### [GOAL OF THE EXERCISE]
Copy out each line of the data that holds the string "single".

### [DATA SHOWN]
(** * Lazy CSV Viewer: a shallow embedding of [main.py]

    The viewer ([LazyCSVViewerGUI]) keeps a handful of fields (file path,
    page size, current page, delimiter, hidden columns, ...) and re-reads
    the file from its start on every page load.  This development embeds

    - the Python builtins the callbacks rely on: [int] on the text of the
      page-size entry, iteration over a text file opened with an empty
      [newline], and [csv.reader] with the dialect the viewer selects
      ([csv.reader(f, delimiter=self.delimiter)]: the excel dialect with
      the delimiter replaced);
    - the viewer's state and its callbacks ([_load_page], [next_page],
      [prev_page], [_on_page_size_changed], [_on_delimiter_changed],
      [_apply_column_visibility], [open_file], [_toggle_expand_columns]);

    and then states and proves the properties of the paging engine.

    The text of a file is a [string] whose characters are the code points
    of the decoded text (the code points up to U+00FF); the reader compares
    a character only with the delimiter, the quote and the line breaks, and
    counts characters for its field size limit.  Decoding failures of the
    UTF-8 text layer of [open] are outside the model: a file is its decoded
    text.  The text of the page-size entry is a [Py.str], a list of code
    points of any size, because [int] tells the blanks and the decimal
    digits of all of Unicode from other characters. *)

From Stdlib Require Import ZArith Ascii String List Lia Bool.
From stdpp Require Import base tactics option list gmap strings.

Local Open Scope string_scope.
Local Open Scope Z_scope.

(** ** Characters *)

Definition LF : ascii := "010"%char.
Definition CR : ascii := "013"%char.
Definition TAB : ascii := "009"%char.
Definition DQUOTE : ascii := "034"%char.

Definition is_newline (c : ascii) : bool :=
  Ascii.eqb c LF || Ascii.eqb c CR.

(** [s] followed by the single character [c]. *)
Definition snoc (s : string) (c : ascii) : string := s +:+ String c "".

(** ** Python builtins *)

Module Py.

(** *** [str]

    A [str] is a sequence of Unicode code points.  The text of the
    page-size entry is kept as one: [int] reads the blanks and the decimal
    digits of every script, so it is defined on all code points. *)

Definition str : Type := list Z.

(** The [str] that holds the characters of [s]. *)
Definition str_of (s : string) : str :=
  (fun c => Z.of_nat (nat_of_ascii c)) <$> list_ascii_of_string s.

(** *** [int(text)] in base 10

    [int] of a [str] is CPython's [PyLong_FromUnicodeObject].  The text is
    first turned into ASCII ([_PyUnicode_TransformDecimalAndSpaceToASCII]):
    a blank becomes a space and a decimal digit of any script one of the
    digits 0 to 9.  [PyLong_FromString] then skips blanks on both sides,
    takes an optional sign and then decimal digits, where single
    underscores may separate digits; a number of more than
    [max_str_digits] digits is refused.  [None] stands for
    [ValueError]. *)

(** [Py_ISSPACE] *)
Definition isspace (c : ascii) : bool :=
  let n := nat_of_ascii c in
  ((9 <=? n)%nat && (n <=? 13)%nat) || (n =? 32)%nat.

(** [Py_UNICODE_ISSPACE]: the table [_Py_ascii_whitespace] below 128,
    [_PyUnicode_IsWhitespace] from there on. *)
Definition Py_UNICODE_ISSPACE (ch : Z) : bool :=
  if ch <? 128 then
    ((0x09 <=? ch) && (ch <=? 0x0D)) || ((0x1C <=? ch) && (ch <=? 0x20))
  else
    (ch =? 0x85) || (ch =? 0xA0) || (ch =? 0x1680)
    || ((0x2000 <=? ch) && (ch <=? 0x200A))
    || (ch =? 0x2028) || (ch =? 0x2029) || (ch =? 0x202F)
    || (ch =? 0x205F) || (ch =? 0x3000).

(** The code points with decimal digit value 0 (Unicode 14, the database
    of CPython 3.11); each is followed by the digits 1 to 9 of its
    script. *)
Definition decimal_zeros : list Z :=
  [0x0030; 0x0660; 0x06F0; 0x07C0; 0x0966; 0x09E6; 0x0A66; 0x0AE6;
   0x0B66; 0x0BE6; 0x0C66; 0x0CE6; 0x0D66; 0x0DE6; 0x0E50; 0x0ED0;
   0x0F20; 0x1040; 0x1090; 0x17E0; 0x1810; 0x1946; 0x19D0; 0x1A80;
   0x1A90; 0x1B50; 0x1BB0; 0x1C40; 0x1C50; 0xA620; 0xA8D0; 0xA900;
   0xA9D0; 0xA9F0; 0xAA50; 0xABF0; 0xFF10; 0x104A0; 0x10D30;
   0x11066; 0x110F0; 0x11136; 0x111D0; 0x112F0; 0x11450; 0x114D0;
   0x11650; 0x116C0; 0x11730; 0x118E0; 0x11950; 0x11C50; 0x11D50;
   0x11DA0; 0x16A60; 0x16AC0; 0x16B50; 0x1D7CE; 0x1D7D8; 0x1D7E2;
   0x1D7EC; 0x1D7F6; 0x1E140; 0x1E2F0; 0x1E950; 0x1FBF0].

(** [Py_UNICODE_TODECIMAL]: [None] is its result -1. *)
Definition Py_UNICODE_TODECIMAL (ch : Z) : option Z :=
  (fun zero => ch - zero)
  <$> find (fun zero => (zero <=? ch) && (ch <? zero + 10)) decimal_zeros.

Definition ascii_of (ch : Z) : ascii := ascii_of_nat (Z.to_nat ch).

(** The loop of [_PyUnicode_TransformDecimalAndSpaceToASCII]: the text
    is cut after the question mark that stands for the first character
    which is neither ASCII, nor a blank, nor a decimal digit. *)
Fixpoint transform (unicode : str) : string :=
  match unicode with
  | [] => ""
  | ch :: rest =>
      if ch <? 127 then String (ascii_of ch) (transform rest)
      else if Py_UNICODE_ISSPACE ch then String " " (transform rest)
      else
        match Py_UNICODE_TODECIMAL ch with
        | Some decimal => String (ascii_of (48 + decimal)) (transform rest)
        | None => "?"
        end
  end.

(** An ASCII text is handed on as it is. *)
Definition _PyUnicode_TransformDecimalAndSpaceToASCII (unicode : str)
  : string :=
  if forallb (fun ch => ch <? 128) unicode
  then string_of_list_ascii (ascii_of <$> unicode)
  else transform unicode.

Definition digit_of (c : ascii) : option Z :=
  let n := Z.of_nat (nat_of_ascii c) in
  if (48 <=? n) && (n <=? 57) then Some (n - 48) else None.

Fixpoint lstrip (s : string) : string :=
  match s with
  | String c rest => if isspace c then lstrip rest else s
  | EmptyString => s
  end.

Fixpoint all_space (s : string) : bool :=
  match s with
  | String c rest => isspace c && all_space rest
  | EmptyString => true
  end.

(** [sys.get_int_max_str_digits()], which the viewer leaves at its
    default. *)
Definition max_str_digits : Z := 4300.

(** Digits of the number; [count] is the number of digits read so far,
    and [after_digit] says that the character just read was a digit,
    which is when an underscore, trailing blanks or the end of the text
    are allowed. *)
Fixpoint digits (acc count : Z) (after_digit : bool) (s : string)
  : option Z :=
  match s with
  | EmptyString =>
      if after_digit && (count <=? max_str_digits) then Some acc else None
  | String c rest =>
      match digit_of c with
      | Some d => digits (10 * acc + d) (count + 1) true rest
      | None =>
          if negb after_digit then None
          else if Ascii.eqb c "_" then digits acc count false rest
          else if all_space s && (count <=? max_str_digits) then Some acc
          else None
      end
  end.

### [EXERCISE RESULT]
(** [s] followed by the single character [c]. *)
    takes an optional sign and then decimal digits, where single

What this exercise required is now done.